Mobile monitoring and passive sampling device (PSD) monitoring are popular air pollutant measurement techniques with complementary strengths and weaknesses. This study investigates the utility of combining data from concurrent two-week mobile monitoring and PSD campaigns in Los Angeles in summer and early spring to identify sources of traffic-related air pollutants (TRAP) and their spatial distributions. There were strong to moderate correlations between mobile and PSD measurements of both NO2 and NOx in summer and spring (Pearson's r between 0.43 and 0.79), suggesting that the two datasets can be reliably combined for source apportionment. PCA identified the major TRAP sources as light duty vehicle emissions, diesel exhaust, crankcase vent emissions, and an independent source of combustion derived ultra-fine particle emissions.
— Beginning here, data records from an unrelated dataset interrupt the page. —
Lemma complete_spec batch cursor n c :
  (n <= length (offered cursor batch))%nat → cursor_fits cursor batch →
  ∃ sent tail cursor' n' c',
    complete batch cursor n c = (tail, cursor', n', c') ∧ batch = sent ++ tail ∧
    front_part cursor batch ++ take n (offered cursor batch) =
      bytes_of sent ++ front_part (cursor' + n') tail ∧
    (tail ≠ [] → cursor_fits (cursor' + n') tail) ∧ 
    out c' = out c ∧ out_cursor c' = out_cursor c ∧
    out_bytes c' = out_bytes c - total sent ∧
    codel_dropped c' = codel_dropped c ∧ drophead_dropped c' = drophead_dropped c ∧
    same_books c c'.
Proof.
  revert cursor n c. induction batch as [|f rest IH]; intros cursor n c Hn Hfit; simpl.
  { exists [], [], cursor, n, c. simpl in Hn. replace n with 0%nat by lia.
    split_and!; try done; simpl; lia. }
  assert (cursor <= length f.1)%nat as Hcur.
  { destruct Hfit as [->|(? & ? & [= <- <-] & ?)]; lia. }
  simpl in Hn. rewrite length_app, length_drop in Hn.
  destruct (Nat.ltb_spec n (length f.1 - cursor)) as [Hlt|Hge].
  { exists [], (f :: rest), cursor, n, c. split_and!; try done; simpl; try lia.
    - rewrite take_app_le by (rewrite length_drop; lia). apply take_take_drop.
    - intros _. right. exists f, rest. split; [done|lia]. }
  destruct (IH 0%nat (n - (length f.1 - cursor))%nat (bill (- flen f) c))
    as (sent & tail & cur' & n' & c' & Hc & -> & Hw & Hfit' & Ho & Hcu & Hb & Hd & Hdh & Hsb).
  { destruct rest as [|g rest]; simpl in *; [lia|]. rewrite !length_app, drop_0 in *. simpl. lia. }
  { by left. }
  exists (f :: sent), tail, cur', n', c'. simpl in *. split_and!; try done; try lia.
  - rewrite take_app_ge by (rewrite length_drop; lia).
    rewrite length_drop, <-app_assoc, <-Hw, app_assoc, take_drop. f_equal.
    destruct (sent ++ tail) as [|g r]; simpl; [done|]. by rewrite drop_0.
  - etrans; [apply sb_bill|exact Hsb].
Qed.

(** The state of the stream: what has been sent whole, the written part of the
    front frame, what is queued, and the frames accounted as dropped. *)
Record stream_ok (queued : list OutFrame) (wire : list Z) (sent : list OutFrame)
    (c : Connection) : Prop := {
  s_wire : wire = bytes_of sent ++ front_part (out_cursor c) (out c);
  s_cursor : cursor_fits (out_cursor c) (out c);
  s_order : sublist (sent ++ out c) queued;
  s_count : Z.of_nat (length (sent ++ out c)) + codel_dropped c + drophead_dropped c =
            Z.of_nat (length queued);
  s_bytes : out_bytes c = total (out c)
}.

Lemma front_part_0 l : front_part 0 l = [].
Proof. by destruct l. Qed.

Lemma cursor_fits_nil cursor : cursor_fits cursor [] → cursor = 0%nat.
Proof. by intros [?|(? & ? & ? & ?)]. Qed.

Lemma codel_dequeue_stream queued wire sent now c :
  stream_ok queued wire sent c →
  stream_ok queued wire sent (codel_dequeue (0 <? out_cursor c)%nat now c) ∧
  same_books c (codel_dequeue (0 <? out_cursor c)%nat now c).
Proof.
  intros [Hw Hcu Ho Hn Hb].
  destruct (codel_dequeue_spec (0 <? out_cursor c)%nat now c)
    as (dropped & [Hout Hcur Hcnt Hdh Hby Hsb Hl _ _] & _).
  split; [|done]. destruct (out_cursor c) as [|cur] eqn:Hc0.
  - split; rewrite ?Hcur, ?Hc0; try (by left); try lia.
    + by rewrite Hw, !front_part_0.
    + etrans; [|exact Ho]. rewrite Hout.
      apply sublist_app; [done|]. by apply sublist_inserts_l.
    + rewrite Hout in Hn. rewrite !length_app in *. lia.
  - rewrite Hl in Hout, Hcnt by done. simpl in Hout, Hcnt.
    split; rewrite <-?Hout, ?Hcur; done || (rewrite <-Hout in Hby; lia).
Qed.

(** ** One turn of the flush loop *)

Section turn.
Context (queued : list OutFrame) (wire : list Z) (sent : list OutFrame).
Context (c c' : Connection) (f : OutFrame) (new : list OutFrame).
Hypothesis Hs : stream_ok queued wire sent c.
Hypothesis Hf : ∃ rest, out c = f :: rest.
Hypothesis Hg : gather_post c c' (f :: new).

Lemma turn_sublist : sublist (sent ++ (f :: new) ++ out c') queued.
Proof.
  etrans; [|exact (s_order _ _ _ _ Hs)]. apply sublist_app; [done|]. apply Hg.
Qed.

Lemma turn_fits : cursor_fits (out_cursor c) (f :: new).
Proof.
  destruct Hf as [rest Ho]. destruct (s_cursor _ _ _ _ Hs) as [?|(g & r & Ho' & Hlt)].
  - by left.
  - right. exists f, new. split; [done|]. congruence.
Qed.

Lemma turn_count :
  Z.of_nat (length (sent ++ (f :: new) ++ out c')) + codel_dropped c' + drophead_dropped c' =
  Z.of_nat (length queued).
Proof.
  pose proof (s_count _ _ _ _ Hs). pose proof (g_count _ _ _ Hg). pose proof (g_drophead _ _ _ Hg).
  rewrite !length_app in *. lia.
Qed.

Lemma turn_wire : wire = bytes_of sent ++ front_part (out_cursor c) (f :: new).
Proof. rewrite (s_wire _ _ _ _ Hs). by destruct Hf as [rest ->]. Qed.

Lemma turn_bytes : out_bytes c' = total ((f :: new) ++ out c').
Proof. pose proof (g_bytes _ _ _ Hg). pose proof (s_bytes _ _ _ _ Hs). lia. Qed.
The component scores of those four sources at each site were significantly correlated across the two seasons (Pearson's r between 0.58 and 0.79). Spatial maps of absolute principal component scores showed all sources to be most prominent near major roadways and the central business district, and the ultrafine particle source being, in addition, more prominent near the airport. Mobile monitoring combined with fixed-site PSD sampling can provide high spatial resolution estimates of TRAP and can reveal underlying sources of exposure variability.